Trois meilleurs Autrichiens du tournoi selon leurs entraîneurs : Dominique Heinrich, Michael Raffl et Alexander Rauchenwald.

Trois meilleurs Italiens du tournoi selon leurs entraîneurs : Simon Kostner, Armin Helfer, Marco Rosa.

Commentaires d’après-match

Andreas Bernard (gardien de l’Italie) : « Ces dix jours ont été parmi les plus durs de ma vie. Tous, joueurs et staff, nous croyions en nous-mêmes. nous avions cet objectif de gagner ce dernier match, et nous l’avons fait. C’est tout ce qu’on est venu faire, mais c’est une grande expérience. Je pense que nous serons plus forts l’an prochain. Je pensais que peut-être Dieu là-haut nous regardait, merci à lui et à l’équipe. Ces deux semaines ont été si difficiles. C’était si dur, les 0-10, 0-9, 0-8, 1-7… La façon dont nous sommes revenus pour gagner ce match, c’est incroyable.
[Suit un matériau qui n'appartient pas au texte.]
(** [r.request()]: one call of [r.client.Do(r.finalReq)]. *)
Definition request (r : Request) : M (option Response * option error) :=
  match client r, finalReq r with
  | Some cl, Some req =>
      fun w =>
        match Do cl (transportCalls w) req with
        | DoOk resp => (emit (EvDo req);; mret (Some resp, None)) w
        | DoErr _ e => (emit (EvDo req);; mret (None, Some e)) w
        end
  | _, _ => panic nilDeref
  end.

(** [r.retryOptions.Sleep(cnt)], recorded. *)
Definition policySleep (r : Request) (cnt : Z) : M bool :=
  emit (EvSleep cnt);; lift (Sleep (retryOptions r) cnt).

(** The loop [for resp, r.err = r.request(); r.retryOptions.Repeat(resp, r.err); { ... }]
    after its init statement has run.  The loop has no post statement and
    its body calls nothing but [Sleep]: [resp] and [r.err] stay what the
    init statement made them.  [true] when the body returned from [Fetch]. *)
Fixpoint retryLoop (fuel : nat) (r : Request) (resp : option Response) (cnt : Z) : M bool :=
  match fuel with
  | O => outOfFuel
  | S fuel =>
      if Repeat (retryOptions r) resp (err r) then
        if bool_decide (is_Some (err r)) || bool_decide (resp = None :> option Response) then
          mret true
        else
          again ← policySleep r cnt;
          if negb again then mret false
          else retryLoop fuel r resp (wrapInt (cnt + 1))
      else mret false
  end.

(** [io.TeeReader(reader, r.retBody)]: the bytes read are written to the
    buffer as well. *)
Definition tee (r : Request) (p : list byte) : M unit :=
  match retBody r, p with
  | Some l, _ :: _ => writeBuffer l p
  | _, _ => mret tt
  end.

(** The reader chosen by [Content-Encoding]. *)
Definition decompress (resp : Response) : error + Reader :=
  let enc := firstValue (RespHeader resp) "Content-Encoding" in
  if String.eqb enc "zstd" then zstd_NewReader (Body resp)
  else if String.eqb enc "br" then inr (brotli_NewReader (Body resp))
  else if String.eqb enc "gzip" then gzip_NewReader (Body resp)
  else inr (Body resp).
C’est la première fois pour moi que j’entends notre hymne dans la division élite, j’espère que nous l’entendrons encore l’an prochain. »
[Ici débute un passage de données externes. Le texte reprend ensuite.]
Lemma alias_is_one_exact_path_witness :
  let context := scriptContext ["common"; "index.mjs"] in
  satisfiesRequirement context (requireCall "../common/index.mjs") "common"
  /\ ~ satisfiesRequirement context (requireCall "../common/index.mjs")
         "index.mjs"
  /\ ~ satisfiesRequirement context (requireCall "../../common/index.mjs")
         "common"
  /\ (satisfiesRequirement context (requireCall "../../common/index.mjs")
        "index.mjs"
      <-> In "index.mjs" (options context)).
Proof.
  apply (alias_is_one_exact_path (scriptContext ["common"; "index.mjs"])).
  - discriminate.
  - discriminate.
Defined.

(** ** Basenames keep their extension *)

(** C3, as the specification states it, fails: the analysis reports
    something. *)
Lemma extension_is_part_of_the_basename :
  lint (scriptContext ["common"; "fs"])
    (Program [callStatement "require" "../common/index.mjs";
              callStatement "require" "./fs.js"])
  <> [].
Proof. vm_compute. discriminate. Qed.

(** C3, amended.  With [common] and [fs] required, the call-style file with
    [require("../common/index.mjs")] and [require("./fs.js")] gets exactly
    one report, for [fs]: the second path resolves to [fs.js], which is not
    required.  With [require("./fs")] in its place nothing is reported. *)
Theorem common_and_fs_scenario :
  let context := scriptContext ["common"; "fs"] in
  let withExtension :=
    Program [callStatement "require" "../common/index.mjs";
             callStatement "require" "./fs.js"] in
  let withoutExtension :=
    Program [callStatement "require" "../common/index.mjs";
             callStatement "require" "./fs"] in
  Path.basename "./fs.js" = "fs.js"
  /\ foundModules (traversed context withExtension) = ["common"]
  /\ lint context withExtension = [missingReport withExtension "fs"]
  /\ foundModules (traversed context withoutExtension) = ["common"; "fs"]
  /\ lint context withoutExtension = [].
Proof. repeat split. Qed.

(** ** Trimming *)

(** The resolver itself: the alias, or the basename when it is required.
    It does not trim. *)
Lemma getRequiredModuleName_contract (requiredModules : list string)
  (str : string) :
  getRequiredModuleName requiredModules str =
    if string_dec str "../common/index.mjs" then Some "common"
    else if in_dec string_dec (Path.basename str) requiredModules
         then Some (Path.basename str)
         else None.
Proof.
  destruct (string_dec str "../common/index.mjs") as [->|Hne].
  - apply getRequiredModuleName_alias.
  - now apply getRequiredModuleName_other.
Qed.

(** C4.  The source of an import declaration reaches the resolver
    untrimmed: with [fs] required, an import from [" fs"] (a leading space)
    records nothing and [fs] is reported, although the trimmed source
    resolves to [fs]; the call-style sibling trims and reports nothing for
    the same literal. *)
Theorem import_source_is_not_trimmed :
  let program := Program [ImportDeclaration " fs"] in
  JS.trim " fs" = "fs"
  /\ getRequiredModuleName ["fs"] (JS.trim " fs") = Some "fs"
  /\ getRequiredModuleName ["fs"] " fs" = None
  /\ foundModules (traversed (moduleContext ["fs"]) program) = []
  /\ lint (moduleContext ["fs"]) program = [missingReport program "fs"]
  /\ lint (scriptContext ["fs"]) (Program [callStatement "require" " fs"]) = [].
Proof. repeat split. Qed.

(** ** The verdict at the end of the traversal *)

Lemma missingModules_as_difference (requiredModules found : list string) :
  missingModules requiredModules found =
    filter (fun name => if in_dec string_dec name found then false else true)
      requiredModules.
Proof.
  unfold missingModules. apply filter_ext. intros name.
  destruct (in_dec string_dec name found) as [Hin|Hout].
  - now apply indexOf_present_iff.
  - now apply indexOf_absent_iff.
Qed.

Lemma count_occ_filter_NoDup (f : string -> bool) (l : list string)
  (x : string) :
  NoDup l -> In x l -> f x = true ->
  count_occ string_dec (filter f l) x = 1%nat.
Proof.
  intros Hnd Hin Hf.
  apply (proj1 (NoDup_count_occ' string_dec (filter f l))).
  - now apply NoDup_filter.
  - apply filter_In. now split.
Qed.

Lemma never_recorded_not_found (context : Context) (program : ProgramNode)
  (name : string) :
  (forall n, In n (visited program) -> ~ satisfiesRequirement context n name) ->
  ~ In name (foundModules (traversed context program)).
Proof.
  intros Hnever Hin. rewrite foundModules_traversed in Hin.
  apply in_flat_map in Hin. destruct Hin as (n & Hn & Hrec).
  exact (Hnever n Hn Hrec).
Qed.

(** C1, as the specification states it, fails: with [fs] required, the
    only reference of the file resolves to [common], no visited node
    records [fs], and yet nothing is reported, because [foundModules] is
    as long as the configured list. *)
Lemma missing_module_unreported_past_the_guard :
  let context := scriptContext ["fs"] in
  let program := Program [callStatement "require" "../common/index.mjs"] in
  options context <> []
  /\ (forall n, In n (visited program) ->
                ~ satisfiesRequirement context n "fs")
  /\ lint context program = [].
Proof.
  intros context program. split; [discriminate|]. split; [|reflexivity].
  intros n Hin. vm_compute in Hin.
  repeat (destruct Hin as [<-|Hin]; [vm_compute; intuition discriminate|]).
  destruct Hin.
Qed.

(** C1, amended.  For a configuration of distinct names and a file for
    which fewer names were recorded than are required, the reports are
    those of the required names that were not recorded, in the configured
    order, each anchored at the root with the message template.  So a
    required module [X] that no visited node records is named by exactly
    one report, whose message reads: Mandatory module "X" must be loaded. *)
Theorem missing_modules_reported_in_configured_order :
  forall (context : Context) (program : ProgramNode),
    NoDup (options context) ->
    (length (foundModules (traversed context program))
     < length (options context))%nat ->
    let found := foundModules (traversed context program) in
    lint context program =
      map (missingReport program)
        (filter (fun name => if in_dec string_dec name found
                             then false else true)
           (options context))
    /\ forall X,
         In X (options context) ->
         (forall n, In n (visited program) ->
                    ~ satisfiesRequirement context n X) ->
         count_occ string_dec (reportedNames (lint context program)) X = 1%nat
         /\ In (missingReport program X) (lint context program)
         /\ renderedMessage (missingReport program X) =
              "Mandatory module " ++ doubleQuote ++ X ++ doubleQuote
              ++ " must be loaded.".
Proof.
  intros context program Hnd Hlen found.
  assert (Hlint : lint context program =
                    map (missingReport program)
                      (filter (fun name => if in_dec string_dec name found
                                           then false else true)
                         (options context))).
  { rewrite lint_spec. apply Nat.ltb_lt in Hlen. rewrite Hlen.
    now rewrite missingModules_as_difference. }
  split; [exact Hlint|].
  intros X HX Hnever.
  assert (Hout : ~ In X found) by now apply never_recorded_not_found.
  assert (Hkeep : (if in_dec string_dec X found then false else true) = true)
    by now destruct (in_dec string_dec X found).
  rewrite Hlint, reportedNames_missing. repeat split.
  - now apply count_occ_filter_NoDup.
  - apply in_map, filter_In. now split.
Qed.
Autriche – Italie 3-3 (2-1, 0-2, 1-0, 0-0) / 2-3 aux tirs au but
Lundi 20 mai 2019 à 20h15 à la Ondrej Nepela Arena de Bratislava. 9085 spectateurs.
Arbitrage de Jan Hribik (TCH) et Jeremy Tufts (USA) assistés de Gleb Lazarev (RUS) et Jiri Ondracek (TCH).
Pénalités : Autriche 4′ (0′, 2′, 2′, 0′) ; Italie 6′ (2′, 2′, 2′, 0′).
Tirs : Autriche 41 (12, 10, 13, 6) ; Italie 22 (9, 5, 6, 2).

Évolution du score :
0-1 à 09’59 : Bardaro assisté de Trivellato
1-1 à 11’25 : Ganahl assisté d’Unterweger
2-1 à 16’08 : M. Raffl assisté de F. Hofer et Unterweger
2-2 à 34’35 : S. Kostner assisté de Miceli
2-3 à 38’57 : Rosa assisté de Ramoser
3-3 à 41’45 : M. Raffl assisté de F. Hofer

Tirs au but :
Italie : McMonagle (à côté), Bardaro (arrêté), Miceli (réussi), A. Hofer (arrêté), Rosa (réussi).
Autriche : Ganahl (arrêté), Komarek (réussi), M. Raffl (manqué), Heinrich (transversale), Rauchenwald (réussi).
Tireurs supplémentaires : Komarek (A, arrêté), Miceli (I, arrêté), Schneider (A, arrêté), McMonagle (I, réussi).

Autriche

Attaquants :
Thomas Raffl (C) – Raphael Herburger – Peter Schneider (2′)
Michael Raffl – Konstantin Komarek – Fabio Hofer
Dominic Zwerger (-1) – Alexander Rauchenwald (-1) – Lukas Haudum (-1)
Patrick Obrist (+1) – Thomas Hundertpfund (A, +1) – Manuel Ganahl (A, +1)

Défenseurs :
Dominique Heinrich (-1) – Alexander Pallestrang (-1, 2′)
Clemens Unterweger (+2) – Martin Schumnig
Steven Strong (-1) – Markus Schlacher
Patrick Peter (+1)

Gardien :
David Kickert

Remplaçan : Benhard Starkbaum (G), Alexander Cijan. En réserve : Lukas Herzog (G), Raphael Wolf (D, doigt cassé), Benjamin Baumgartner (A).

Italie

Attaquants :
Tommaso Traversa (+1) – Raphael Andergassen (-1, 2′) – Markus Gander
Angelo Miceli (-1) – Simon Kostner (+1) – Anthony Bardaro
Joachim Ramoser – Marco Rosa (2′) – Marco Insam (A)
Ivan De Luca – Alex Lambacher – Peter Hochkofler

Défenseurs :
Armin Hofer (+2) – Alex Trivellato (C, +2)
Armin Helfer (A, +1) – Sean McMonagle
Luca Zanatta (-2, 2′) – Ivan Tauferer (-2)
Stefano Marchetti (-1)

Gardien :
Andreas Bernard

Remplaçants : Marco De Filippo Roia (G), Jan Pavlu. En réserve : Gianluca Vallini (G), Giovanni Morini (A, genou), Diego Kostner (A, jambe).